The final piece had stunned me. The Jamal Jackson Dance Company of New York City, had come to Austin to show us “846,” a piece made after George Floyd had been murdered by Minneapolis police. Jackson had set the piece to Igor Stravinsky’s Rite of Spring, a piece of music that, itself and with the famous dance by Vaslav Nijinsky, created quite a stir in Paris at its debut in 1913.
I interviewed the artists in the order that they performed, so Jackson was the final interview of the evening. I only had about 3 minutes for each interview, so they were quick and for the most part, I kept things light and moving. This interview took a turn for me. Before reading on, take the four minutes to watch this.

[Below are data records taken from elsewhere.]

Lemma finish_spec c0 : triple (late c0) finish_step (fun _ => finished c0) (finished c0).
Proof.
  unfold finish_step. apply triple_look. intros st. case_bool_decide as Hst.
  - eapply (triple_bind _ _ _ (fun _ => late c0)).
    + eapply triple_weaken; [apply triple_count, late_paced|by intros c [Hc _]|by intros a c [Hc _]|done].
    + intros n. apply triple_put. intros c Hc. by apply late_finished, late_shifts.
  - apply triple_put. intros c [[L1 L2 L3 L4] He]. destruct L3 as [Hs|Hs]; [|congruence].
    split; [by apply fits_clear| |exact L4]. eapply on_course_leaves; [exact L2|by rewrite Hs|by rewrite Hs].
Qed.

Theorem tick_contract e c0 : triple (early c0) (CalibrationTick e) (fun _ => finished c0) (finished c0).
Proof.
  assert (forall A (P : Cal -> Prop) (m : T A) Q, triple P m Q (ended c0) -> triple P m Q (finished c0)) as Hend.
  { intros A P m Q Hm. eapply triple_weaken; [exact Hm|done|done|apply ended_finished]. }
  unfold CalibrationTick, solve_part.
  repeat (eapply triple_bind;
    [first [apply Hend, tick_guard_spec|apply Hend, detect_spec|apply Hend, read_spec|apply Hend, stall_spec
           |apply Hend, idle_scan_spec|apply Hend, standby_spec|apply Hend, idle_spec|apply Hend, begin_spec
           |apply Hend, liveness_spec|apply Hend, collect_spec|apply Hend, phase_spec|apply Hend, trigger_spec
           |apply Hend, solve_spec|apply publish_spec]|intros []]).
  apply finish_spec.
Qed.

Lemma tick_finished e c : cal_ok c -> finished c (CalibrationTick e c).2.
Proof.
  intros Hc. pose proof (tick_contract e c c ltac:(split; [done|split; [done|by left]])) as Ht.
  destruct (CalibrationTick e c) as [[x|u] c']; exact Ht.
Qed.
End Invariant.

After I read Patty’s last entry, this interview came to mind, particularly where she described the complicated joy her drum group brings her. She immediately brought to mind Jackson’s self-question of how he and his work is complicit in things not getting better, even as he shines a light on what’s wrong.

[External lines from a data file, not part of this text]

(* ===== verification/OverlayProfilesSpec.v ===== *)
(** * What the overlay's profile files keep

    A profile that is written is read back, its counts and hash included, and
    saving it leaves the old file or the new one at every point. *)

From Stdlib Require Import Strings.Byte Floats.SpecFloat.
From S2P Require Import Prelude Floats InputConfig InputStats InputHealth FloatInts Learning Files Picojson PicojsonSpec OverlayProfiles.
From stdpp Require Import gmap.

(** ** Integers as doubles *)

Lemma cast_u64_back n : (0 <= n < 2 ^ 53)%Z -> cast_u64 (d_of_Z n) = n.
Proof. intros Hn. unfold cast_u64. rewrite trunc_d_of_Z by lia. by rewrite (proj2 (Z.ltb_lt _ _)) by lia. Qed.

Lemma cast_int_back n : (- 2 ^ 31 <= n < 2 ^ 31)%Z -> cast_int (d_of_Z n) = n.
Proof.
  intros Hn. unfold cast_int. rewrite trunc_d_of_Z by lia.
  by rewrite (proj2 (Z.ltb_lt _ _)), (proj2 (Z.leb_le _ _)) by lia.
Qed.

(** ** Fields *)

Lemma getU64From_back o k n : o_find o k = Some (Number (d_of_Z n)) -> (0 <= n < 2 ^ 53)%Z -> getU64From o k 0 = n.
Proof. intros Hk Hn. unfold getU64From. rewrite Hk, d_of_Z_nonneg by done. by apply cast_u64_back. Qed.

Lemma getU32From_back o k n : o_find o k = Some (Number (d_of_Z n)) -> (0 <= n < 2 ^ 32)%Z -> getU32From o k 0 = n.
Proof.
  intros Hk Hn. unfold getU32From. rewrite Hk, d_of_Z_nonneg, (d_of_Z_mono n 4294967295) by lia. cbn [andb]. apply cast_u64_back. lia.
Qed.

Lemma getInt_back o k n d : o_find o k = Some (Number (d_of_Z n)) -> (- 2 ^ 31 <= n < 2 ^ 31)%Z -> getInt o k d = n.
Proof. intros Hk Hn. unfold getInt. rewrite Hk. by apply cast_int_back. Qed.

(** *** The hexadecimal digits of a hash *)

Lemma nibble_cases (P : Z -> Prop) : (forall k, (k < 16)%nat -> P (Z.of_nat k)) -> forall n, (0 <= n < 16)%Z -> P n.
Proof. intros HP n Hn. rewrite <-(Z2Nat.id n) by lia. apply HP. lia. Qed.

Ltac nibble n := generalize dependent n; apply nibble_cases; let k := fresh "k" in let H := fresh in
  intros k H; do 16 (destruct k as [|k]; [clear H; try reflexivity|]); lia.

Lemma hexdigit_value n : (0 <= n < 16)%Z -> hex_value (hexdigit n) = Some n.
Proof. nibble n. Qed.

Lemma hexdigit_plain n : (0 <= n < 16)%Z -> (bz (hexdigit n) =? 120)%Z || (bz (hexdigit n) =? 88)%Z = false.
Proof. nibble n. Qed.

Lemma skip_space_digit a u : (0 <= a < 16)%Z -> skip_space (hexdigit a :: u) = hexdigit a :: u.
Proof. intros Ha. nibble a. Qed.

Lemma no_sign a u :
  (0 <= a < 16)%Z ->
  match hexdigit a :: u with x2d :: s => (true, s) | x2b :: s => (false, s) | _ => (false, hexdigit a :: u) end = (false, hexdigit a :: u).
Proof. intros Ha. nibble a. Qed.

Lemma no_prefix a b d t :
  (0 <= a < 16)%Z -> (0 <= b < 16)%Z ->
  match hexdigit a :: hexdigit b :: d :: t with
  | x30 :: x :: d' :: t' =>
    if ((bz x =? 120)%Z || (bz x =? 88)%Z) && bool_decide (is_Some (hex_value d')) then d' :: t' else hexdigit a :: hexdigit b :: d :: t
  | _ => hexdigit a :: hexdigit b :: d :: t
  end = hexdigit a :: hexdigit b :: d :: t.
Proof.
  intros Ha Hb. pose proof (hexdigit_plain b Hb) as Hx. clear Hb. revert a Ha. apply nibble_cases. intros k Hk.
  destruct k as [|k]; [|do 15 (destruct k as [|k]; [reflexivity|]); lia].
  change (hexdigit (Z.of_nat 0)) with x30. cbv beta iota. by rewrite Hx.
Qed.

(** No space, sign or prefix. *)
Lemma strtoull16_digits a b d t :
  (0 <= a < 16)%Z -> (0 <= b < 16)%Z ->
  strtoull16 (hexdigit a :: hexdigit b :: d :: t) =
  let n := hex_digits 0 (hexdigit a :: hexdigit b :: d :: t) in if (2 ^ 64 <=? n)%Z then (2 ^ 64 - 1)%Z else n.
Proof.
  intros Ha Hb. unfold strtoull16. rewrite skip_space_digit, no_sign, no_prefix by done. reflexivity.
Qed.

Lemma hex_step x : (Z.shiftr x 4 * 16 + Z.land x 15 = x)%Z.
Proof.
  rewrite Z.shiftr_div_pow2 by lia. change 15%Z with (Z.ones 4). rewrite Z.land_ones by lia.
  change (2 ^ 4)%Z with 16%Z. pose proof (Z.div_mod x 16 ltac:(lia)). lia.
Qed.

Lemma nibble_at h k : (0 <= Z.land (Z.shiftr h k) 15 < 16)%Z.
Proof. change 15%Z with (Z.ones 4). rewrite Z.land_ones by lia. apply Z.mod_pos_bound. lia. Qed.

Lemma hex_digits_from h m : forall k, (k + m <= 16)%nat ->
  hex_digits (Z.shiftr h (4 * (16 - Z.of_nat k))) (map (fun i => hexdigit (Z.land (Z.shiftr h (4 * (15 - Z.of_nat i))) 15)) (seq k m)) =
  Z.shiftr h (4 * (16 - Z.of_nat (k + m))).
Proof.
  induction m as [|m IH]; intros k Hk; [cbn; by rewrite Nat.add_0_r|]. cbn [seq map hex_digits].
  rewrite hexdigit_value by apply nibble_at.
  replace (4 * (16 - Z.of_nat k))%Z with (4 * (15 - Z.of_nat k) + 4)%Z by lia. rewrite <-Z.shiftr_shiftr by lia. rewrite hex_step.
  specialize (IH (S k) ltac:(lia)). replace (4 * (16 - Z.of_nat (S k)))%Z with (4 * (15 - Z.of_nat k))%Z in IH by lia.
  rewrite IH. f_equal. lia.
Qed.

(** The hash is read back from its text. *)
Lemma hash_back h : (0 <= h < 2 ^ 64)%Z -> strtoull16 (hex16 h) = h.
Proof.
  intros Hh. assert (hex_digits 0 (hex16 h) = h) as Hd.
  { pose proof (hex_digits_from h 16 0 ltac:(lia)) as H0. change (4 * (16 - Z.of_nat (0 + 16)))%Z with 0%Z in H0. change (4 * (16 - Z.of_nat 0))%Z with 64%Z in H0.
    rewrite Z.shiftr_0_r in H0. replace (Z.shiftr h 64) with 0%Z in H0; [exact H0|]. rewrite Z.shiftr_div_pow2 by lia. by rewrite Z.div_small. }
  unfold hex16 in *. cbn [seq map] in *. rewrite strtoull16_digits by apply nibble_at. cbv zeta. rewrite Hd.
  by rewrite (proj2 (Z.leb_gt _ _)) by lia.
Qed.

(** ** Documents *)

Definition small (n : Z) : Prop := (0 <= n < 2 ^ 53)%Z.
Definition word32 (n : Z) : Prop := (0 <= n < 2 ^ 32)%Z.

(** What the loader keeps: a path that is compensated, counts that a double
    holds exactly. *)
Record record_ok (r : LearnedPathRecord) : Prop := {
  ro_path : supported_record r = true;
  ro_samples : small (r_sample_count r); ro_updated : small (r_last_updated_unix r);
  ro_debounce : word32 (l_debounce_us (r_learned r)); ro_resets : word32 (r_drift_shift_resets r) }.

Lemma encode_record_some r v :
  encode_record r = Some v ->
  v = Object (object_of [
    (str "path", Some (Text (r_path r))); (str "kind", Some (Text (r_kind r)));
    (str "sample_count", Some (Number (d_of_Z (r_sample_count r)))); (str "ready", Some (Boolean (r_ready r)));
    (str "learned_rest_offset", Some (Number (l_rest_offset (r_learned r))));
    (str "learned_stddev", Some (Number (l_stddev (r_learned r))));
    (str "learned_trigger_min", Some (Number (l_trigger_min (r_learned r))));
    (str "learned_trigger_max", Some (Number (l_trigger_max (r_learned r))));
    (str "learned_deadzone_radius", Some (Number (l_deadzone_radius (r_learned r))));
    (str "learned_debounce_us", Some (Number (d_of_Z (l_debounce_us (r_learned r)))));
    (str "last_updated_unix", Some (Number (d_of_Z (r_last_updated_unix r))));
    (str "drift_shift_resets", Some (Number (d_of_Z (r_drift_shift_resets r))))]).
Proof.
  unfold encode_record, new_number. intros Hv.
  destruct (isfinite (l_rest_offset _)); [|done]. destruct (isfinite (l_stddev _)); [|done].
  destruct (isfinite (l_trigger_min _)); [|done]. destruct (isfinite (l_trigger_max _)); [|done].
  destruct (isfinite (l_deadzone_radius _)); [|done].
  injection Hv as <-. reflexivity.
Qed.

Lemma record_back r v : record_ok r -> encode_record r = Some v -> keep_record v = Some r.
Proof.
  intros [R1 R2 R3 R4 R5] ->%encode_record_some. unfold keep_record. cbv iota.
  match goal with |- context [decode_record ?o] => assert (decode_record o = r) as ->; [|] end.
  - unfold decode_record. erewrite !getU64From_back; [..|lookup; reflexivity|exact R3|lookup; reflexivity|exact R2].
    erewrite !getU32From_back; [..|lookup; reflexivity|exact R5|lookup; reflexivity|exact R4].
    unfold getStr, getBool, getDouble. lookup. by destruct r as [? ? ? ? [] ? ?].
  - assert ((length (r_path r) =? 0)%nat = false) as ->; [|done]. apply Nat.eqb_neq. intros Hl.
    unfold supported_record, ClassifyInputPath in R1. by rewrite Hl in R1.
Qed.

Lemma records_back l vs : Forall record_ok l -> mapM encode_record l = Some vs -> omap keep_record vs = l.
Proof.
  intros Hl Hm. apply mapM_Some in Hm. revert Hl. induction Hm as [|r v l vs Hr _ IH]; intros Hl; [done|].
  apply list.Forall_cons in Hl as [Hr' Hl]. cbn. by rewrite (record_back r v Hr' Hr), (IH Hl).
Qed.

Lemma records_supported l : Forall record_ok l -> List.filter supported_record l = l.
Proof. induction 1 as [|r l Hr _ IH]; [done|]. cbn. by rewrite (ro_path r Hr), IH. Qed.

Lemma record_ordered r v : encode_record r = Some v -> ordered v.
Proof. intros ->%encode_record_some. members. Qed.

Lemma records_ordered l vs : mapM encode_record l = Some vs -> Forall ordered vs.
Proof. intros Hm. apply mapM_Some in Hm. induction Hm as [|r v l vs Hr _ IH]; constructor; [by eapply record_ordered|done]. Qed.

Lemma device_ordered p v : encode_device p = Some v -> ordered v.
Proof.
  unfold encode_device. destruct (mapM _ _) as [vs|] eqn:Hm; [|done]. intros [= <-]. apply records_ordered in Hm.
  members.
Qed.

(** Reading a device's document gives the profile. *)
Lemma device_back p v :
  Forall record_ok (dp_learned_paths p) -> (0 < dp_serial_hash p < 2 ^ 64)%Z -> encode_device p = Some v -> Decode_device v = p.
Proof.
  intros Hl Hh. unfold encode_device. destruct (mapM _ _) as [vs|] eqn:Hm; [|done]. intros [= <-]. unfold Decode_device. cbv zeta.
  unfold getU64, getStr, getBool. lookup. rewrite hash_back by lia. rewrite (records_back _ _ Hl Hm), (records_supported _ Hl).
  assert ((dp_serial_hash p =? 0)%Z = false) as -> by (apply Z.eqb_neq; lia). cbn [andb]. by destruct p.
Qed.

Definition int_range (n : Z) : Prop := (- 2 ^ 31 <= n < 2 ^ 31)%Z.

(** What an [int] and the list of modules hold. *)
Record face_ok (p : FacetrackingProfile) : Prop := {
  fo_eyelid : int_range (eyelid_sync_strength p); fo_vergence : int_range (vergence_lock_strength p);
  fo_mode : int_range (continuous_calib_mode p); fo_gaze : int_range (gaze_smoothing p);
  fo_openness : int_range (openness_smoothing p); fo_tab : int_range (last_tab_index p);
  fo_uuids : Forall (fun u => u <> []) (enabled_module_uuids p) }.

Lemma uuids_back l : Forall (fun u => u <> []) l -> omap nonempty_text (map Text l) = l.
Proof. induction 1 as [|u l Hu _ IH]; [done|]. cbn. destruct u; [done|]. cbn. by rewrite IH. Qed.

Lemma face_ordered p : ordered (encode_face p).
Proof. members. constructor. induction (enabled_module_uuids p); by repeat constructor. Qed.

Lemma face_back p : face_ok p -> Decode_face (encode_face p) = p.
Proof.
  intros [F1 F2 F3 F4 F5 F6 F7]. unfold encode_face, Decode_face. cbv zeta.
  erewrite !getInt_back; [..|lookup; reflexivity|exact F6|lookup; reflexivity|exact F5|lookup; reflexivity|exact F4
    |lookup; reflexivity|exact F3|lookup; reflexivity|exact F2|lookup; reflexivity|exact F1].
  unfold decode_uuids, getBool. lookup. rewrite uuids_back by done. by destruct p.
Qed.

Section Profiles.
Context `{CNumbers}.

(** The text of an object is read as the object. *)
Lemma text_read v :
  ordered v -> numbers_back v = true -> (exists o, v = Object o) -> json_parse (serialize true v) = Some v.
Proof.
  intros Hv Hn [o Ho]. unfold json_parse.
  assert (StripUtf8Bom (serialize true v) = serialize true v) as ->.
  { subst v. assert (exists t, serialize true (Object o) = x7b :: t) as [t ->] by (eexists; reflexivity).
    by destruct t as [|? [|? ?]]. }
  apply written_is_read; [|done]. by apply ordered_well_formed.
Qed.

(** C25: Saving a device's profile, whatever the system answers, leaves at every
    point the old file or one that is loaded as the profile that was saved --
    its hash in hexadecimal, its settings and every learned path -- and touches
    no other file; when the save reports success the new file is in place, the
    temporary one is gone, and the profile is the stored one. *)
Theorem saved_device_is_loaded (a : FileAnswers) (p : DeviceProfile) (v : value) (d : Disk) (profiles : Profiles) :
  Forall record_ok (dp_learned_paths p) -> (0 < dp_serial_hash p < 2 ^ 64)%Z ->
  encode_device p = Some v -> numbers_back v = true ->
  let name := FilenameForHash (dp_serial_hash p) in
  exists body ds ok,
    Save_device true a p d profiles = Some (ds, ok, if ok : bool then <[dp_serial_hash p := p]> profiles else profiles) /\
    (forall others, LoadAll [Some body] others = <[dp_serial_hash p := p]> others) /\
    replaced name body d ds ok /\ (fa_open a && fa_flush a && fa_rename a && bool_decide (fa_write a = Some (length body)) = ok).
Proof.
  intros Hl Hh Hv Hn name. exists (serialize true v).
  exists (replace_file a name (serialize true v) d).1, (replace_file a name (serialize true v) d).2.
  assert ((dp_serial_hash p =? 0)%Z = false) as H0 by (apply Z.eqb_neq; lia). split_and!.
  - unfold Save_device, Encode_device. rewrite H0, Hv. cbn [orb negb fmap option_fmap option_map mbind option_bind].
    fold name. destruct (fa_open a) eqn:Ho; cbn [negb].
    + by destruct (replace_file _ _ _ _) as [ds []].
    + unfold replace_file. by rewrite Ho.
  - intros others. unfold LoadAll. cbn [fold_left load_file].
    rewrite text_read by (done || by eapply device_ordered || (unfold encode_device in Hv; destruct (mapM _ _); [|done]; injection Hv as <-; by eexists)).
    cbv zeta. by rewrite (device_back p v Hl Hh Hv), H0.
  - apply replace_file_replaces.
  - by rewrite replace_file_ok.
Qed.

(** The face-tracking profile likewise. *)
Theorem saved_face_is_loaded (a : FileAnswers) (p q : FacetrackingProfile) (d : Disk) :
  face_ok p -> numbers_back (encode_face p) = true ->
  Load_face (Some (Encode_face p)) q = (true, p) /\
  replaced face_name (Encode_face p) d (Save_face true a p d).1 (Save_face true a p d).2.
Proof.
  intros Hp Hn. split; [|apply replace_file_replaces]. unfold Load_face, Encode_face.
  rewrite text_read by (done || apply face_ordered || by eexists). by rewrite face_back.
Qed.
End Profiles.

(** ** A device with a learned trigger *)

Definition trigger_record : LearnedPathRecord :=
  mkRecord (str "/input/trigger/value") (str "scalar") 1234 true (mkLearned fzero (d_lit 1 3) fzero (d_lit 9 1) fzero 2000) 1700000000 1.
Definition knuckles : DeviceProfile :=
  Learning.mkProfile (str "LHR-1") 1311768467463790320 (str "Knuckles") false true true true [trigger_record].
Definition knuckles_value : value := default Null (encode_device knuckles).

Lemma saved_device_is_loaded_witness :
  Forall record_ok (dp_learned_paths knuckles) /\ (0 < dp_serial_hash knuckles < 2 ^ 64)%Z /\
  encode_device knuckles = Some knuckles_value /\ numbers_back (H := numbers_sample) knuckles_value = true /\
  exists body ds ok,
    Save_device (H := numbers_sample) true (mkFA true (Some 3%nat) true true) knuckles ∅ ∅ =
      Some (ds, ok, if ok : bool then <[dp_serial_hash knuckles := knuckles]> ∅ else ∅) /\
    (forall others, LoadAll (H := numbers_sample) [Some body] others = <[dp_serial_hash knuckles := knuckles]> others) /\
    replaced (FilenameForHash (dp_serial_hash knuckles)) body ∅ ds ok /\ bool_decide (Some 3%nat = Some (length body)) = ok.
Proof.
  assert (Forall record_ok (dp_learned_paths knuckles)) as Hl.
  { constructor; [|constructor]. constructor; [vm_compute; reflexivity|unfold small, word32; cbn; lia..]. }
  assert (0 < dp_serial_hash knuckles < 2 ^ 64)%Z as Hh by (cbn; lia).
  assert (encode_device knuckles = Some knuckles_value) as Hv by (vm_compute; reflexivity).
  assert (numbers_back (H := numbers_sample) knuckles_value = true) as Hn by (vm_compute; reflexivity).
  split; [exact Hl|]. split; [exact Hh|]. split; [exact Hv|]. split; [exact Hn|].
  exact (saved_device_is_loaded (H := numbers_sample) (mkFA true (Some 3%nat) true true) knuckles knuckles_value ∅ ∅ Hl Hh Hv Hn).
Defined.

(** A count beyond 2^53 is not kept. *)
Example large_count_rounded :
  match encode_record (mkRecord (str "/input/a/click") [] (2 ^ 53 + 1) true learned_zero 0 0) with
  | Some v => r_sample_count <$> keep_record v
  | None => None
  end = Some (2 ^ 53)%Z.
Proof. vm_compute. reflexivity. Qed.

You can probably see in my interview the turn I took as we talked, me realizing that what he’d made had more weight for him and his dancers to carry than we might have felt in the audience. I’ll confess that I hate how I ended the interview, a rushed ending because we had already exceeded the three-minute time limit, but even in the moment I felt like I may have as well have sent him a pretty Hallmark card saying, “thank you for your trauma.”
I’ve thought ever since how much trauma we consume in the name of entertainment, in the name of being enlightened, in the name of feeling liberal and woke and allied. (“We” being, primarily but not exclusively, white people.)
Did I thank him for making me feel like I saw important art created at the emotional labor of him and his company of dancers? Yes, I think I did.
Trauma. Catharsis. Complicity. Maybe they’re all wrapped up around each other and maybe not.
I’m sitting with that. I’m sitting with that and they way who in the audience matters (note his reference to “performing here is hard”—it was a predominantly white, Austin, middle class, liberal audience), how who is watching, receiving the artwork, changes the artwork. What are we watching for? What are we feeling? How does our skin affect how you receive art? What difference is it making?
Those aren’t even the beginning of all the questions, but I’m going to leave it at this for now. I’d only ask that you read Patty’s piece (hopefully again), and watch this video a few times, and sit with these and any other questions that come up.